Understanding the interplay of a sequence of motion sequences can be an important resource for autonomous vehicle navigation. One of the challenges in tracking such a sequence is that the motion is not accurately captured, i.e., the time is too short or long to allow proper tracking. In this paper, we propose a learning based method for tracking motion sequences. A tracking network is trained with a video sequence, and a set of objects is automatically captured by a robot. The robot then tracks objects in the video sequence. As an end-to-end learning method, our method requires a video-based data augmentation method. The learning method is applied to three different tracking strategies: tracking motion sequences without data augmentation, tracking motion sequences without video augmentation, and tracking motion sequences without video augmentation.
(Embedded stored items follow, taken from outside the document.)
(* ===== verification/HealthLiveness.v ===== *)
(** What the readers of a health snapshot conclude from it: whether its process is the
    live one it names ([interpret_worker_health] of [src/lubko/health.py]), whether the
    worker's loop is sound, and what the supervisor makes of it
    ([src/lubko/supervisor.py]). *)

From S2P Require Import Prelude PyStr PyNum Json ProcFs SupervisorCodec Store Programs HealthSnapshot.
From Corelib Require Import SpecFloat.

#[local] Open Scope Z_scope.
#[local] Arguments py : simpl never.

(** ** Text *)

(** [f"{f:.1f}"] *)
Definition format_tenths (f : pyfloat) : pystr :=
  match f with
  | S754_nan => py "nan"
  | S754_infinity negative => if negative then py "-inf" else py "inf"
  | S754_zero negative => if negative then py "-0.0" else py "0.0"
  | S754_finite negative m e =>
      let tenths := if 0 <=? e then 10 * Zpos m * 2 ^ e else div_round (10 * Zpos m) (2 ^ (- e)) in
      (if negative then py "-" else []) ++ int_repr (tenths / 10) ++ py "." ++ int_repr (tenths mod 10)
  end.

(** ** Operational readiness *)

Record OperationalReadiness := mkReadiness {
  op_ready : bool;
  op_reason : pystr;
  op_any_scan_overdue : bool;
  op_cancellation_scan_overdue : bool;
  op_recovery_overdue : bool;
  op_gc_overdue : bool;
  op_lease_safety_negative : bool;
  op_min_lease_safety_remaining_seconds : option pyfloat;
  op_unrecovered_db_deadline_breach : bool;
  op_unrecovered_db_error : bool;
  op_shutting_down : bool;
}.

(** [OperationalReadiness.to_dict] *)
Definition readiness_to_dict (o : OperationalReadiness) : dict :=
  [(py "ready", JBool (op_ready o)); (py "reason", JStr (op_reason o)); (py "any_scan_overdue", JBool (op_any_scan_overdue o));
   (py "cancellation_scan_overdue", JBool (op_cancellation_scan_overdue o)); (py "recovery_overdue", JBool (op_recovery_overdue o));
   (py "gc_overdue", JBool (op_gc_overdue o)); (py "lease_safety_negative", JBool (op_lease_safety_negative o));
   (py "min_lease_safety_remaining_seconds", json_opt JFloat (_finite_or_none (op_min_lease_safety_remaining_seconds o)));
   (py "unrecovered_db_deadline_breach", JBool (op_unrecovered_db_deadline_breach o));
   (py "unrecovered_db_error", JBool (op_unrecovered_db_error o)); (py "shutting_down", JBool (op_shutting_down o))].

Definition _db_deadline_breach_recovered (h : WorkerHealth) : bool :=
  match h_db_deadline_breached_at h, h_db_last_activity_at h with
  | None, _ => true
  | Some _, None => false
  | Some breached, Some activity => float_ltb breached activity
  end.

Definition _db_error_recovered (h : WorkerHealth) : bool :=
  match h_db_error_at h with
  | None => true
  | Some error =>
      if negb (h_db_connected h) then false
      else match h_db_connected_at h with None => false | Some connected => float_ltb error connected end
  end.

Definition lease_negative (h : WorkerHealth) : bool :=
  match h_min_lease_safety_remaining_seconds h with Some r => float_ltb r zero | None => false end.

Definition overdue_scans (h : WorkerHealth) : list pystr :=
  (if h_cancellation_scan_overdue h then [py "cancellation"] else []) ++ (if h_recovery_overdue h then [py "recovery"] else [])
  ++ (if h_gc_overdue h then [py "gc"] else []).

Definition degradations (h : WorkerHealth) : list pystr :=
  (if h_cancellation_scan_overdue h || h_recovery_overdue h || h_gc_overdue h
   then [py "overdue scans: " ++ join (py ", ") (overdue_scans h)] else [])
  ++ (if lease_negative h
      then match h_min_lease_safety_remaining_seconds h with
           | Some r => [py "lease safety negative: " ++ format_tenths r ++ py "s"] | None => [] end
      else [])
  ++ (if _db_deadline_breach_recovered h then [] else [py "unrecovered DB deadline breach"])
  ++ (if _db_error_recovered h then [] else [py "unrecovered DB error"])
  ++ (if h_shutting_down h then [py "shutting down"] else []).

Definition interpret_operational_readiness (h : WorkerHealth) : OperationalReadiness :=
  let reasons := degradations h in
  let ready := match reasons with [] => true | _ => false end in
  mkReadiness ready (if ready then py "ok" else join (py "; ") reasons)
    (h_cancellation_scan_overdue h || h_recovery_overdue h || h_gc_overdue h)
    (h_cancellation_scan_overdue h) (h_recovery_overdue h) (h_gc_overdue h) (lease_negative h)
    (h_min_lease_safety_remaining_seconds h) (negb (_db_deadline_breach_recovered h)) (negb (_db_error_recovered h)) (h_shutting_down h).

Definition _dead_operational (reason : pystr) : OperationalReadiness :=
  mkReadiness false reason false false false false false None false false false.

(** ** Liveness *)

Record EffectiveHealth := mkEffective {
  ef_snapshot : option WorkerHealth;
  ef_live : bool;
  ef_stale : bool;
  ef_reason : pystr;
  ef_operational : OperationalReadiness;
}.

(** What the readers ask: the clock, a file of the health directory, and about a
    process. *)
Inductive look : Type -> Type :=
  | Time : look pyfloat
  | ReadFile (name : pystr) : look (option file)
  | ReadCurrent : look (option file)
  | PinProcess (pid : Z) : look (res Z)
  | ReadProc : look procfs
  | SendNull (pidfd : Z) : look (res unit)
  | ClosePin (pidfd : Z) : look (res unit).

Abbreviation program := (Programs.method look unit).

(** [_process_is_live]: the state letter is all it needs. *)
Definition _process_is_live (pf : procfs) (pid : Z) : bool :=
  match pf_stat pf pid with
  | ReadOk stat =>
      let close_paren := rfind 41 stat in
      if close_paren =? -1 then false
      else match split_ws (drop (Z.to_nat (close_paren + 2)) stat) with
           | [] => false
           | state :: _ => negb (str_eqb state (py "Z") || str_eqb state (py "X"))
           end
  | ReadNotFound | ReadError => false
  end.

Definition about_pid (pid : Z) (what : pystr) : pystr := py "PID " ++ int_repr pid ++ what.

Definition _pinned_snapshot_process_live (h : WorkerHealth) : program (bool * pystr) :=
  let pid := h_pid h in
  pinned ← outcome (ask_res (PinProcess pid));
  match pinned with
  | Raise x => if is_os_error x then mret (false, about_pid pid (py " could not be pinned")) else raise x
  | Ok pidfd =>
      finally
        (pf ← ask ReadProc;
         match proc_start_ticks pf pid with
         | None => mret (false, about_pid pid (py " is not alive"))
         | Some ticks =>
             if negb (ticks =? h_start_time_ticks h) then
               mret (false, about_pid pid (py " start time " ++ int_repr ticks ++ py " != expected " ++ int_repr (h_start_time_ticks h)))
             else
               pf ← ask ReadProc;
               if negb (_process_is_live pf pid) then mret (false, about_pid pid (py " is a zombie or dead"))
               else
                 sent ← outcome (ask_res (SendNull pidfd));
                 match sent with
                 | Raise x => if is_os_error x then mret (false, about_pid pid (py " disappeared during liveness validation")) else raise x
                 | Ok _ => mret (h_alive h, py "ok")
                 end
         end)
        (ask_res (ClosePin pidfd))
  end.

Definition MAX_STALENESS_SECONDS : pyfloat := float_of_int 10.

Definition interpret_worker_health (snapshot : option WorkerHealth) (max_staleness_seconds : pyfloat) : program EffectiveHealth :=
  match snapshot with
  | None => mret (mkEffective None false false (py "no health snapshot") (_dead_operational (py "no health snapshot")))
  | Some h =>
      let operational := interpret_operational_readiness h in
      if negb (is_finite (h_published_at h)) then
        mret (mkEffective snapshot false true (py "non-finite published_at in snapshot") operational)
      else
        now ← ask Time;
        if float_ltb now (h_published_at h) then
          mret (mkEffective snapshot false true (py "published_at in snapshot is in the future") operational)
        else
          let age := float_sub now (h_published_at h) in
          if float_ltb max_staleness_seconds age then
            mret (mkEffective snapshot false true
                    (py "snapshot age " ++ format_tenths age ++ py "s exceeds " ++ float_repr max_staleness_seconds ++ py "s") operational)
          else if h_pid h <=? 0 then mret (mkEffective snapshot false false (py "invalid PID in snapshot") operational)
          else
            live ← _pinned_snapshot_process_live h;
            mret (mkEffective snapshot live.1 false live.2 operational)
  end.

Definition worker_health_payload (snapshot : option WorkerHealth) (max_staleness_seconds : pyfloat) : program dict :=
  effective ← interpret_worker_health snapshot max_staleness_seconds;
  let operational := ef_operational effective in
  mret [(py "snapshot", match ef_snapshot effective with Some h => JObj (to_dict h) | None => JNull end);
        (py "live", JBool (ef_live effective)); (py "stale", JBool (ef_stale effective)); (py "liveness_reason", JStr (ef_reason effective));
        (py "overall_reason",
         JStr (if op_ready operational then ef_reason effective else if ef_live effective then op_reason operational else ef_reason effective));
        (py "operational", JObj (readiness_to_dict operational))].

(** ** Reading *)

(** The name of an incarnation's file ([health_incarnation_path]). *)
Definition health_file_name (incarnation : pystr) : pystr := py "health-" ++ incarnation ++ py ".json".

Definition read_worker_health_by_incarnation (incarnation : pystr) : program (option WorkerHealth) :=
  match validate_incarnation_token incarnation with
  | Raise ValueError => mret None
  | Raise x => raise x
  | Ok _ => f ← ask (ReadFile (health_file_name incarnation)); of_res (_read_health_file f)
  end.

(** [read_worker_health]: what the stable link leads to, if it is one. *)
Definition read_worker_health : program (option WorkerHealth) :=
  f ← ask ReadCurrent; of_res (_read_health_file f).

(** ** The supervisor *)

(** Why the health of a child is not accepted. *)
Inductive health_verdict :=
  | HealthAccepted
  | NoSnapshot (token : pystr)
  | OtherPid (snapshot child : Z)
  | OtherTicks (snapshot child : Z)
  | OtherIncarnation (snapshot child : pystr)
  | NotLive (reason : pystr)
  | NotReady (reason : pystr).

Definition accepted (v : health_verdict) : bool := match v with HealthAccepted => true | _ => false end.

Definition _check_worker_health (child : WorkerChild) : program health_verdict :=
  snapshot ← read_worker_health_by_incarnation (ch_token child);
  match snapshot with
  | None => mret (NoSnapshot (ch_token child))
  | Some h =>
      if negb (h_pid h =? ch_pid child) then mret (OtherPid (h_pid h) (ch_pid child))
      else if negb (h_start_time_ticks h =? ch_start_time_ticks child) then mret (OtherTicks (h_start_time_ticks h) (ch_start_time_ticks child))
      else if negb (str_eqb (h_worker_incarnation h) (ch_token child)) then mret (OtherIncarnation (h_worker_incarnation h) (ch_token child))
      else
        effective ← interpret_worker_health snapshot MAX_STALENESS_SECONDS;
        if negb (ef_live effective) then mret (NotLive (ef_reason effective))
        else if negb (op_ready (ef_operational effective)) then mret (NotReady (op_reason (ef_operational effective)))
        else mret HealthAccepted
  end.

Definition _worker_health_proves_immediate_safety_breach (child : WorkerChild) : program bool :=
  snapshot ← read_worker_health_by_incarnation (ch_token child);
  match snapshot with
  | None => mret false
  | Some h =>
      if negb (h_pid h =? ch_pid child) || negb (h_start_time_ticks h =? ch_start_time_ticks child)
         || negb (str_eqb (h_worker_incarnation h) (ch_token child)) then mret false
      else
        effective ← interpret_worker_health snapshot MAX_STALENESS_SECONDS;
        if negb (ef_live effective) then mret false else mret (op_lease_safety_negative (ef_operational effective))
  end.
The results show that our approach significantly outperforms the previous methods on a variety of tracking scenarios without data augmentation.
An Expectation-Propagation Based Approach for Transfer Learning of Reinforcement Learning Agents
A Multi-level Non-Rigid Image Registration Using anisotropic Diffusion
High-performance hybrid neural network for Alzheimer disease biomarker generation
The R Package K-Nearest Neighbor for Image Matching
A Framework for Interactive Vehicle Detection and Localization in Video with Event-Part InteractionsUnderstanding the interplay of a sequence of motion sequences can be an important resource for autonomous vehicle navigation. One of the challenges in tracking such a sequence is that the motion is not accurately captured, i.e., the time is too short or long to allow proper tracking. In this paper, we propose a learning based method for tracking motion sequences. A tracking network is trained with a video sequence, and a set of objects is automatically captured by a robot. The robot then tracks objects in the video sequence. As an end-to-end learning method, our method requires a video-based data augmentation method. The learning method is applied to three different tracking strategies: tracking motion sequences without data augmentation, tracking motion sequences without video augmentation, and tracking motion sequences without video augmentation. The results show that our approach significantly outperforms the previous methods on a variety of tracking scenarios without data augmentation.